--- Source records Enclosed Below ---

(** X11.  After [initialize], the index of a symbol is a position of
    [shared.frames] that holds this symbol, whatever the NOI text.  A
    name of [shared.frames] other than ["__proto__"] has an index, which
    is its last position when the name occurs more than once; the name
    ["__proto__"], which a NOI line can give, never has one, since
    [noiIndex] is a plain object and ignores the assignment to that
    key. *)
Theorem index_names_its_frame (noiData : option string) (s : string) (k : nat) :
  let this := initialize noiData in
  (noiIndex this !! s = Some k →
   frames (speedscope this) !! k = Some s ∧ s ≠ "__proto__") ∧
  (s ≠ "__proto__" → frames (speedscope this) !! k = Some s →
   ∃ k', (k ≤ k')%nat ∧ noiIndex this !! s = Some k' ∧
         ∀ j, (k' < j)%nat → frames (speedscope this) !! j ≠ Some s) ∧
  noiIndex this !! "__proto__" = None ∧
  parseLine "DEF __proto__ 0x200" = Some (mkNoiSymbol "__proto__" 0x200 0).
Proof.
  cbn zeta. split; [|split; [|split; [|reflexivity]]].
  - destruct noiData as [[|a text]|]; apply index_of_lookup.
  - destruct noiData as [[|a text]|]; apply index_of_lookup.
  - destruct noiData as [[|a text]|]; by apply buildNoiIndex_proto.
Qed.

Lemma interrupt_symbol_has_space i entry :
  INTERRUPTS !! i = Some entry → hasChar isWhiteSpace (i_symbol entry) = true.
Proof.
  intros H. do 5 (destruct i as [|i]; [by injection H as <-|]). done.
Qed.

(** X12.  For a NOI text that is not empty, the five interrupt vectors
    are frames 0 to 4 of the trace, and the index of an interrupt's symbol
    is its number: no line of the text can take the name of an interrupt,
    so [onInterrupt] opens frame [interrupt]. *)
Theorem interrupt_frames_come_first (text : string) (i : nat) (entry : Interrupt) :
  text ≠ "" →
  INTERRUPTS !! i = Some entry →
  let this := initialize (Some text) in
  noiIndex this !! i_symbol entry = Some i ∧
  frames (speedscope this) !! i = Some (i_symbol entry).
Proof.
  intros Htext Hi. cbn zeta. unfold initialize.
  destruct text as [|a text']; [done|]. set (text := String a text').
  cbn [noiIndex speedscope frames createSpeedscopeTrace].
  destruct (parseLines_structure (splitLines text) ∅ interruptSymbols)
    as (parsed & Heq & _ & Hprov & _).
  fold (parseNoi text) in Heq.
  assert (Hframe : (s_symbol <$> parseNoi text) !! i = Some (i_symbol entry)).
  { rewrite Heq, fmap_app, lookup_app_l.
    - unfold interruptSymbols. rewrite <- list_fmap_compose, list_lookup_fmap, Hi. done.
    - apply lookup_lt_Some in Hi. rewrite !length_fmap. done. }
  split; [|done].
  assert (Hproto : i_symbol entry ≠ "__proto__").
  { intros Hp. pose proof (interrupt_symbol_has_space i entry Hi) as Hws.
    by rewrite Hp in Hws. }
  destruct (buildNoiIndex_lookup 0 (parseNoi text) ∅ (i_symbol entry) Hproto)
    as [[Hno _]|(l1 & e & l2 & Hl & Hs & Hno & Hidx)].
  { exfalso. rewrite list_lookup_fmap in Hframe.
    destruct (parseNoi text !! i) as [e|] eqn:He; [|done]. injection Hframe as Hframe.
    apply (Hno e); [|done]. by eapply list_elem_of_lookup_2. }
  rewrite Hidx. f_equal. cbn [Nat.add].
  assert (Hclean : ∀ e', e' ∈ parsed → s_symbol e' ≠ i_symbol entry).
  { intros e' He' Heq'. destruct (Hprov e' He') as (_ & k & line & _ & Hline & _).
    destruct (parseLine_symbol line e' Hline) as (symbol & _ & Hsym & Hs').
    assert (Hws : hasChar isWhiteSpace (s_symbol e') = false).
    { rewrite Hs'. by apply cutAtDollar_clean, stripFPrefix_clean. }
    rewrite Heq', (interrupt_symbol_has_space i entry Hi) in Hws. done. }
  assert (Hlast : ∀ j e', (i < j)%nat → parseNoi text !! j = Some e' →
                          s_symbol e' ≠ i_symbol entry).
  { intros j e' Hj He'. rewrite Heq in He'.
    apply lookup_app_Some in He' as [He'|[_ He']].
    - clear -Hi Hj He'. unfold interruptSymbols in He'.
      rewrite list_lookup_fmap in He'.
      do 5 (destruct i as [|i]; [injection Hi as <-;
        do 5 (destruct j as [|j]; [first [lia | by injection He' as <-]|]); done|]).
      done.
    - apply Hclean. by eapply list_elem_of_lookup_2. }
  destruct (Nat.lt_total (length l1) i) as [Hlt|[->|Hgt]]; [|done|].
  - exfalso. apply (Hno (mkNoiSymbol (i_symbol entry) (i_addr entry) 0)); [|done].
    apply (list_elem_of_lookup_2 _ (i - S (length l1))).
    assert (Hsrc : parseNoi text !! i = Some (mkNoiSymbol (i_symbol entry) (i_addr entry) 0)).
    { rewrite Heq, lookup_app_l.
      - unfold interruptSymbols. by rewrite list_lookup_fmap, Hi.
      - apply lookup_lt_Some in Hi. unfold interruptSymbols. by rewrite length_fmap. }
    rewrite Hl, lookup_app_r in Hsrc by lia.
    replace (i - length l1)%nat with (S (i - S (length l1))) in Hsrc by lia. done.
  - exfalso. apply (Hlast (length l1) e Hgt); [|done].
    rewrite Hl. by apply list_lookup_middle.
Qed.
(** ** [chebyshev_center]: when the solver has nothing to return *)

Lemma zero_row_reads (row : list R) (y : point) :
  Forall (fun a => a = 0) row ->
  vdot row y = 0 /\ sqrt (dot_product row row) = 0.
Proof.
  intros H. unfold vdot. generalize 0%nat as k.
  induction H as [|a row Ha _ IH]; intros k.
  - cbn [vdot_from dot_product]. split; [reflexivity | exact sqrt_0].
  - subst a. destruct (IH (S k)) as [IH1 IH2].
    cbn [vdot_from dot_product]. rewrite IH1. split; [lra|].
    replace (0 * 0 + dot_product row row) with (dot_product row row) by lra.
    exact IH2.
Qed.

Lemma dot_product_zero_row (row : list R) :
  dot_product row row = 0 -> Forall (fun a => a = 0) row.
Proof.
  induction row as [|a row IH]; intros H; [constructor|].
  cbn [dot_product] in H. pose proof (dot_product_nonneg row) as Hn.
  constructor; [nra|]. apply IH. nra.
Qed.

(** Every row is a row of zeros with a negative right-hand side, or has a
    positive norm, or a right-hand side that is not negative. *)
Lemma zero_row_cases (l : list (list R * R)) :
  Exists zero_row_negative l \/
  Forall (fun rb : list R * R =>
            0 < sqrt (dot_product (fst rb) (fst rb)) \/ 0 <= snd rb) l.
Proof.
  induction l as [|[row bi] l IH]; [right; constructor|].
  destruct IH as [IH|IH]; [left; now apply Exists_cons_tl|].
  pose proof (sqrt_pos (dot_product row row)) as Hn.
  destruct (Rle_lt_or_eq_dec _ _ Hn) as [Hpos|Hzero].
  - right. constructor; [left; exact Hpos | exact IH].
  - destruct (Rle_or_lt 0 bi) as [Hb|Hb].
    + right. constructor; [right; exact Hb | exact IH].
    + left. apply Exists_cons_hd. split; [|exact Hb]. cbn [fst].
      apply dot_product_zero_row. apply sqrt_eq_0; [|now symmetry].
      apply dot_product_nonneg.
Qed.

--- End of Enclosed Source records ---

- **What the task requires**
Write down, word for word, the lines above from the one containing "Lemma zero_row_reads (row" through the one containing "Hb]. cbn [fst].", both ends included.

- **Response**
Lemma zero_row_reads (row : list R) (y : point) :
  Forall (fun a => a = 0) row ->
  vdot row y = 0 /\ sqrt (dot_product row row) = 0.
Proof.
  intros H. unfold vdot. generalize 0%nat as k.
  induction H as [|a row Ha _ IH]; intros k.
  - cbn [vdot_from dot_product]. split; [reflexivity | exact sqrt_0].
  - subst a. destruct (IH (S k)) as [IH1 IH2].
    cbn [vdot_from dot_product]. rewrite IH1. split; [lra|].
    replace (0 * 0 + dot_product row row) with (dot_product row row) by lra.
    exact IH2.
Qed.

Lemma dot_product_zero_row (row : list R) :
  dot_product row row = 0 -> Forall (fun a => a = 0) row.
Proof.
  induction row as [|a row IH]; intros H; [constructor|].
  cbn [dot_product] in H. pose proof (dot_product_nonneg row) as Hn.
  constructor; [nra|]. apply IH. nra.
Qed.

(** Every row is a row of zeros with a negative right-hand side, or has a
    positive norm, or a right-hand side that is not negative. *)
Lemma zero_row_cases (l : list (list R * R)) :
  Exists zero_row_negative l \/
  Forall (fun rb : list R * R =>
            0 < sqrt (dot_product (fst rb) (fst rb)) \/ 0 <= snd rb) l.
Proof.
  induction l as [|[row bi] l IH]; [right; constructor|].
  destruct IH as [IH|IH]; [left; now apply Exists_cons_tl|].
  pose proof (sqrt_pos (dot_product row row)) as Hn.
  destruct (Rle_lt_or_eq_dec _ _ Hn) as [Hpos|Hzero].
  - right. constructor; [left; exact Hpos | exact IH].
  - destruct (Rle_or_lt 0 bi) as [Hb|Hb].
    + right. constructor; [right; exact Hb | exact IH].
    + left. apply Exists_cons_hd. split; [|exact Hb]. cbn [fst].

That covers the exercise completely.